Recorded data:

___

Lemma cong_mod a : a mod PRIME == a.
Proof. apply cong_iff, Z.mod_mod. done. Qed.
Lemma cong_add_mul a k : a + k * PRIME == a.
Proof. exists k. lia. Qed.
Lemma cong_based a b : based a -> based b -> a == b -> a = b.
Proof. rewrite cong_iff. intros Ha Hb E. by rewrite !Z.mod_small in E. Qed.
Lemma cong_eq_mod a b : based a -> a == b -> a = b mod PRIME.
Proof. intros Ha E. apply cong_based; [done|apply mod_based|by rewrite cong_mod]. Qed.
Global Instance cong_pow : Proper (cong ==> eq ==> cong) Z.pow.
Proof.
  intros a b E n ? <-. destruct (Z.lt_ge_cases n 0) as [|Hn]; [by rewrite !Z.pow_neg_r|].
  pattern n. apply natlike_ind; [done| |done].
  intros m Hm IH. rewrite !Z.pow_succ_r by done. by apply cong_mul.
Qed.
(** Congruence of closed numbers, by evaluation. *)
Ltac cong_compute := apply cong_iff; vm_compute; reflexivity.

(** The inverse of the Montgomery radix 2^64. *)
Definition Rinv : Z := 18446744065119617025.
Lemma radix_cancel a b : a * 2 ^ 64 == b * 2 ^ 64 -> a == b.
Proof.
  intros E. assert (H1 : 2 ^ 64 * Rinv == 1) by cong_compute.
  rewrite <- (Z.mul_1_r a), <- (Z.mul_1_r b), <- H1, !Z.mul_assoc. by rewrite E.
Qed.

(** * Montgomery multiplication *)

Lemma mont_reduction_spec a :
  0 <= a < RP -> based (mont_reduction a) /\ mont_reduction a * 2 ^ 64 == a.
Proof.
  intros Ha. unfold mont_reduction.
  change 4294967295 with (Z.ones 32). rewrite !Z.land_ones, !Z.shiftr_div_pow2 by lia.
  set (x0 := a mod 2 ^ 32). set (x1 := (a / 2 ^ 32) mod 2 ^ 32). set (x2 := a / 2 ^ 64).
  assert (Hx0 : 0 <= x0 < 2 ^ 32) by (apply Z.mod_pos_bound; lia).
  assert (Hx1 : 0 <= x1 < 2 ^ 32) by (apply Z.mod_pos_bound; lia).
  assert (Hx2 : based x2).
  { unfold x2. split; [apply Z.div_pos; lia|]. apply Z.div_lt_upper_bound; [lia|].
    unfold RP, PRIME in *. lia. }
  assert (Ea : a = x0 + x1 * 2 ^ 32 + x2 * 2 ^ 64).
  { unfold x0, x1, x2. pose proof (Z.div_mod a (2 ^ 32)). pose proof (Z.div_mod (a / 2 ^ 32) (2 ^ 32)) as E2.
    rewrite Z.div_div in E2 by lia. change (2 ^ 32 * 2 ^ 32) with (2 ^ 64) in E2. lia. }
  rewrite Z.shiftl_mul_pow2 by lia.
  assert (Hc : wrap128 ((x0 + x1) * 2 ^ 32) = (x0 + x1) * 2 ^ 32)
    by (apply Z.mod_small; unfold U128; lia).
  rewrite Hc. set (f := (x0 + x1) * 2 ^ 32 / 2 ^ 64).
  set (d := (x0 + x1) * 2 ^ 32 - (x1 + f * PRIME)).
  assert (Hf : (x0 + x1 < 2 ^ 32 /\ f = 0) \/ (2 ^ 32 <= x0 + x1 /\ f = 1)).
  { unfold f. destruct (Z.lt_ge_cases (x0 + x1) (2 ^ 32)); [left|right]; (split; [done|]).
    - apply Z.div_small. lia.
    - symmetry. apply Z.div_unique with ((x0 + x1 - 2 ^ 32) * 2 ^ 32); lia. }
  assert (Hd : based d) by (unfold d, based, PRIME; lia).
  assert (Ed : d * 2 ^ 64 == - (x0 + x1 * 2 ^ 32)).
  { replace (d * 2 ^ 64) with
      (- (x0 + x1 * 2 ^ 32) + ((x0 + x1) * (2 ^ 32 + 1) - x1 - f * 2 ^ 64) * PRIME)
      by (unfold d, PRIME; ring). apply cong_add_mul. }
  assert (Hd' : wrap128 d = d) by (apply Z.mod_small; belt_nums; lia). rewrite Hd'.
  assert (Hres : (x2 - d) * 2 ^ 64 == a).
  { rewrite Z.mul_sub_distr_r, Ed, Ea. by replace (x2 * 2 ^ 64 - - (x0 + x1 * 2 ^ 32))
      with (x0 + x1 * 2 ^ 32 + x2 * 2 ^ 64) by ring. }
  destruct (Z.leb_spec d x2).
  - rewrite wrap64_small by (belt_nums; lia). split; [belt_nums; lia|done].
  - rewrite wrap64_small by (belt_nums; lia). split; [belt_nums; lia|].
    rewrite <- Hres. replace (x2 + PRIME - d) with (x2 - d + 1 * PRIME) by ring.
    by rewrite cong_add_mul.
Qed.
(** C15: [bpdvr] is Euclidean division: it terminates without an index out of
    range, and returns a quotient and a remainder of degree below the divisor's. *)
Theorem bpdvr_correct a b q res :
  based_poly a -> based_poly b -> is_zero b = false ->
  (degree a - degree b < length q)%nat -> (max 1 (degree b) <= length res)%nat ->
  exists q' r', bpdvr a b q res = Some (q', r') /\ a ≃ padd (pmul q' b) r' /\
    based_poly q' /\ based_poly r' /\ (forall j, (degree b <= j)%nat -> coef r' j = 0).
Proof.
  intros Ha Hb Hz Hq Hr. destruct (bpdvr_spec a b q res Ha Hb Hz Hq Hr)
    as (q' & r' & H1 & _ & _ & H2 & H3 & H4 & H5). by exists q', r'.
Qed.

Lemma bpdvr_correct_witness :
  exists q r, bpdvr [5; 0; 1] [1; 1] [0; 0] [0; 0] = Some (q, r) /\ q = [PRIME - 1; 1] /\ r = [6; 0].
Proof.
  destruct (bpdvr_correct [5; 0; 1] [1; 1] [0; 0] [0; 0]) as (q & r & H1 & _).
  - apply based_polyb_ok; reflexivity.
  - apply based_polyb_ok; reflexivity.
  - reflexivity.
  - vm_compute; lia.
  - vm_compute; lia.
  - exists q, r. split; [exact H1|]. vm_compute in H1. injection H1 as <- <-. split; reflexivity.
Defined.

(** C16: On any two polynomials, whichever has the greater degree and zero included,
    [bpegcd] terminates, stays within its buffers and returns a common divisor of its
    inputs together with the Bezout cofactors of that divisor.  The buffers must have
    the sizes that the callers give them: [d] the length of the longer input, the
    cofactors more than the degree of [A] and at least that of [B]. *)
Theorem bpegcd_correct A B d u v :
  based_poly A -> based_poly B -> (max (length A) (length B) <= length d)%nat ->
  (degree A < length u)%nat -> (degree B <= length u)%nat ->
  (degree A < length v)%nat -> (degree B <= length v)%nat ->
  exists d' u' v', bpegcd A B d u v = Some (d', u', v') /\
    d' ≃ padd (pmul u' A) (pmul v' B) /\ (exists s, A ≃ pmul s d') /\ (exists t, B ≃ pmul t d').
Proof.
  intros HA HB Hd Hu1 Hu2 Hv1 Hv2. destruct (Nat.le_gt_cases (degree B) (degree A)) as [Hle|Hlt].
  - destruct (bpegcd_spec A B d u v) as (d' & u' & v' & H4 & _ & _ & _ & _ & H5 & H6 & H7 & _); [done..|]. by exists d', u', v'.
  - destruct (bpegcd_smaller A B d u v) as (d' & u' & v' & H4 & _ & _ & _ & H5 & H6 & H7 & _); [done..|]. by exists d', u', v'.
Qed.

___

Problem description: Reproduce the entries above exactly, starting at their first line and finishing with the line that contains "apply Z.div_lt_upper_bound; [lia|].".

Response below:
Lemma cong_mod a : a mod PRIME == a.
Proof. apply cong_iff, Z.mod_mod. done. Qed.
Lemma cong_add_mul a k : a + k * PRIME == a.
Proof. exists k. lia. Qed.
Lemma cong_based a b : based a -> based b -> a == b -> a = b.
Proof. rewrite cong_iff. intros Ha Hb E. by rewrite !Z.mod_small in E. Qed.
Lemma cong_eq_mod a b : based a -> a == b -> a = b mod PRIME.
Proof. intros Ha E. apply cong_based; [done|apply mod_based|by rewrite cong_mod]. Qed.
Global Instance cong_pow : Proper (cong ==> eq ==> cong) Z.pow.
Proof.
  intros a b E n ? <-. destruct (Z.lt_ge_cases n 0) as [|Hn]; [by rewrite !Z.pow_neg_r|].
  pattern n. apply natlike_ind; [done| |done].
  intros m Hm IH. rewrite !Z.pow_succ_r by done. by apply cong_mul.
Qed.
(** Congruence of closed numbers, by evaluation. *)
Ltac cong_compute := apply cong_iff; vm_compute; reflexivity.

(** The inverse of the Montgomery radix 2^64. *)
Definition Rinv : Z := 18446744065119617025.
Lemma radix_cancel a b : a * 2 ^ 64 == b * 2 ^ 64 -> a == b.
Proof.
  intros E. assert (H1 : 2 ^ 64 * Rinv == 1) by cong_compute.
  rewrite <- (Z.mul_1_r a), <- (Z.mul_1_r b), <- H1, !Z.mul_assoc. by rewrite E.
Qed.

(** * Montgomery multiplication *)

Lemma mont_reduction_spec a :
  0 <= a < RP -> based (mont_reduction a) /\ mont_reduction a * 2 ^ 64 == a.
Proof.
  intros Ha. unfold mont_reduction.
  change 4294967295 with (Z.ones 32). rewrite !Z.land_ones, !Z.shiftr_div_pow2 by lia.
  set (x0 := a mod 2 ^ 32). set (x1 := (a / 2 ^ 32) mod 2 ^ 32). set (x2 := a / 2 ^ 64).
  assert (Hx0 : 0 <= x0 < 2 ^ 32) by (apply Z.mod_pos_bound; lia).
  assert (Hx1 : 0 <= x1 < 2 ^ 32) by (apply Z.mod_pos_bound; lia).
  assert (Hx2 : based x2).
  { unfold x2. split; [apply Z.div_pos; lia|]. apply Z.div_lt_upper_bound; [lia|].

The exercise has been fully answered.